Of all the lines below, return only those starting with the line holding "destruct (IH fuel" and going on through the line holding "Lemma fold_single l", exactly as written.

##### Source material

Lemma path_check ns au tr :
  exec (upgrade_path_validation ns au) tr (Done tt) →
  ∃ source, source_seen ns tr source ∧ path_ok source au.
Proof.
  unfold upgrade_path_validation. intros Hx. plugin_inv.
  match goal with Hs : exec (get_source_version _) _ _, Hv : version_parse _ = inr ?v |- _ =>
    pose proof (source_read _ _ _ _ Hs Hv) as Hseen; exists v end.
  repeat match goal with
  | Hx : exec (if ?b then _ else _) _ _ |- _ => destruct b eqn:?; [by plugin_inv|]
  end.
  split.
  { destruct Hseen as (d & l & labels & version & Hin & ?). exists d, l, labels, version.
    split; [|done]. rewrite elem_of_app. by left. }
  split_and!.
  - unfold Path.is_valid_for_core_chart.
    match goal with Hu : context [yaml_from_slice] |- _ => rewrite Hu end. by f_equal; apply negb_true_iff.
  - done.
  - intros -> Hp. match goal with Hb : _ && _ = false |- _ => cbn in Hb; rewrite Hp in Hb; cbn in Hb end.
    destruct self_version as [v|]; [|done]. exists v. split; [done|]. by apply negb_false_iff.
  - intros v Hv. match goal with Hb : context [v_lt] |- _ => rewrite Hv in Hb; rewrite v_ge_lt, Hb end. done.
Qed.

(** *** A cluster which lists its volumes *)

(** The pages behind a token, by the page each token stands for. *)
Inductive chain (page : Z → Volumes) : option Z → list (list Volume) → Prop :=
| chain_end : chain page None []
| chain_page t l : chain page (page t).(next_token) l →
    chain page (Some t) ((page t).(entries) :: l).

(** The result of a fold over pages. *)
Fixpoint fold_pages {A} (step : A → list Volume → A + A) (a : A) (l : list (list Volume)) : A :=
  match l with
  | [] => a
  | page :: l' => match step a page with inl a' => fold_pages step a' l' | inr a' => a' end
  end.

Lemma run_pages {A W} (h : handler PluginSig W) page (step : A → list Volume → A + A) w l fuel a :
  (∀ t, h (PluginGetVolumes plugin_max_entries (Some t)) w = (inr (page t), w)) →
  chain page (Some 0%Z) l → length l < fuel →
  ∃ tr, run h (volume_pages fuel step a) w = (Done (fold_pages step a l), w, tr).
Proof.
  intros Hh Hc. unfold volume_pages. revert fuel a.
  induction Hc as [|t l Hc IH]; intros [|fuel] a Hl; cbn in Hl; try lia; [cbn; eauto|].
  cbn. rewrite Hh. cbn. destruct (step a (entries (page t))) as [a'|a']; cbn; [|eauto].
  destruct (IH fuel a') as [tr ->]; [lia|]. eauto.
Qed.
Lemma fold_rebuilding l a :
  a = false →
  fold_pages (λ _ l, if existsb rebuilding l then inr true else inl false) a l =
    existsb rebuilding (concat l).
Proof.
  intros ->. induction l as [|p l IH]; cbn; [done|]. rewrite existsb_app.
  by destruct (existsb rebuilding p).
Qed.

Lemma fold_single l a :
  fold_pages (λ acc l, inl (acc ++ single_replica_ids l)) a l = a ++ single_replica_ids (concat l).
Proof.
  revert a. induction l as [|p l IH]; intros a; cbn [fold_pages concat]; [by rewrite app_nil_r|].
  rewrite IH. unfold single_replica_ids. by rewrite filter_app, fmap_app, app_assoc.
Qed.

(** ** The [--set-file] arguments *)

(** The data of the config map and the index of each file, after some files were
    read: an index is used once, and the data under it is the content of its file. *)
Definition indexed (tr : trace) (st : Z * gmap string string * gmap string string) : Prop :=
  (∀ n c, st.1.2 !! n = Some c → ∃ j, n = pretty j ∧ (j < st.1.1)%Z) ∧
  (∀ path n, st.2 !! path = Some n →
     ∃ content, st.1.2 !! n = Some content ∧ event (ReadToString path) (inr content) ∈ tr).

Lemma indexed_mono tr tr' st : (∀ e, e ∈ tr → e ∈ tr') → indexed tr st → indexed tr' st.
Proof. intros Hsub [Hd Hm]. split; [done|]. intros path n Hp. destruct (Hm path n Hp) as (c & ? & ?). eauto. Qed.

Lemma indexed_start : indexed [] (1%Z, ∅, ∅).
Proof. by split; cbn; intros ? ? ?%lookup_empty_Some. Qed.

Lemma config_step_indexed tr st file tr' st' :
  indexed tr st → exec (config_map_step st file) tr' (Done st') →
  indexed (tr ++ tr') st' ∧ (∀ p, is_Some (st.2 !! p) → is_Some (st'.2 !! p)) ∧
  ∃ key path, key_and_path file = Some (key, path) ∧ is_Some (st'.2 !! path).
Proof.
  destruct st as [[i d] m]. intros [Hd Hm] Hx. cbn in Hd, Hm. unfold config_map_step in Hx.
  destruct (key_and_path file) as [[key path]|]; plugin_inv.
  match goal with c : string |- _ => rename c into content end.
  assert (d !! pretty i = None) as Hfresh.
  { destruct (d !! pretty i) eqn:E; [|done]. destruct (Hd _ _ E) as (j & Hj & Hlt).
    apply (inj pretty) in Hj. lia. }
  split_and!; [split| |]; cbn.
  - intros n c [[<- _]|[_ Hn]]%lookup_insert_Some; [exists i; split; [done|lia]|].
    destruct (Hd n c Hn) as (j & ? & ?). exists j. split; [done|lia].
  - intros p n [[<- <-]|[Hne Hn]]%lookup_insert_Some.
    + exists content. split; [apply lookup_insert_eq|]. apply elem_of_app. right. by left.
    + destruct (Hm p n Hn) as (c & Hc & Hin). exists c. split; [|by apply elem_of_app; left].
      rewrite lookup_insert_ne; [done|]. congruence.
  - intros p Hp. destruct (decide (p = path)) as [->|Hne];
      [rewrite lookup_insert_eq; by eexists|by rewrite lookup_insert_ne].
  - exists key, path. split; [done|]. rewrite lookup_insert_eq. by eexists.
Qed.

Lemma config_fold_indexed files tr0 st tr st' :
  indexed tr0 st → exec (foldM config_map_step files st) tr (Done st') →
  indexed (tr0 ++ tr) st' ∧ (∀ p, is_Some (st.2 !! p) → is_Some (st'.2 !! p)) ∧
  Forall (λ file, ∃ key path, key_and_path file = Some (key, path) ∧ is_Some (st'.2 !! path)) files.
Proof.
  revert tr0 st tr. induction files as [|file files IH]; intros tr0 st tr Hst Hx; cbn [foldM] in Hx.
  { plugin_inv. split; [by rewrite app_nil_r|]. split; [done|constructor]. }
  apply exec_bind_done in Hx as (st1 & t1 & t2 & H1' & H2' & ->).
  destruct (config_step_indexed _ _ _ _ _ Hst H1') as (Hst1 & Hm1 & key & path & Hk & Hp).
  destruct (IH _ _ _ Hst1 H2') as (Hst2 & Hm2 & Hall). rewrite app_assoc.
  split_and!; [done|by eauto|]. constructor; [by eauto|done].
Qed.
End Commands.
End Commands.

##########

◆ Answer:
  destruct (IH fuel a') as [tr ->]; [lia|]. eauto.
Qed.
Lemma fold_rebuilding l a :
  a = false →
  fold_pages (λ _ l, if existsb rebuilding l then inr true else inl false) a l =
    existsb rebuilding (concat l).
Proof.
  intros ->. induction l as [|p l IH]; cbn; [done|]. rewrite existsb_app.
  by destruct (existsb rebuilding p).
Qed.

Lemma fold_single l a :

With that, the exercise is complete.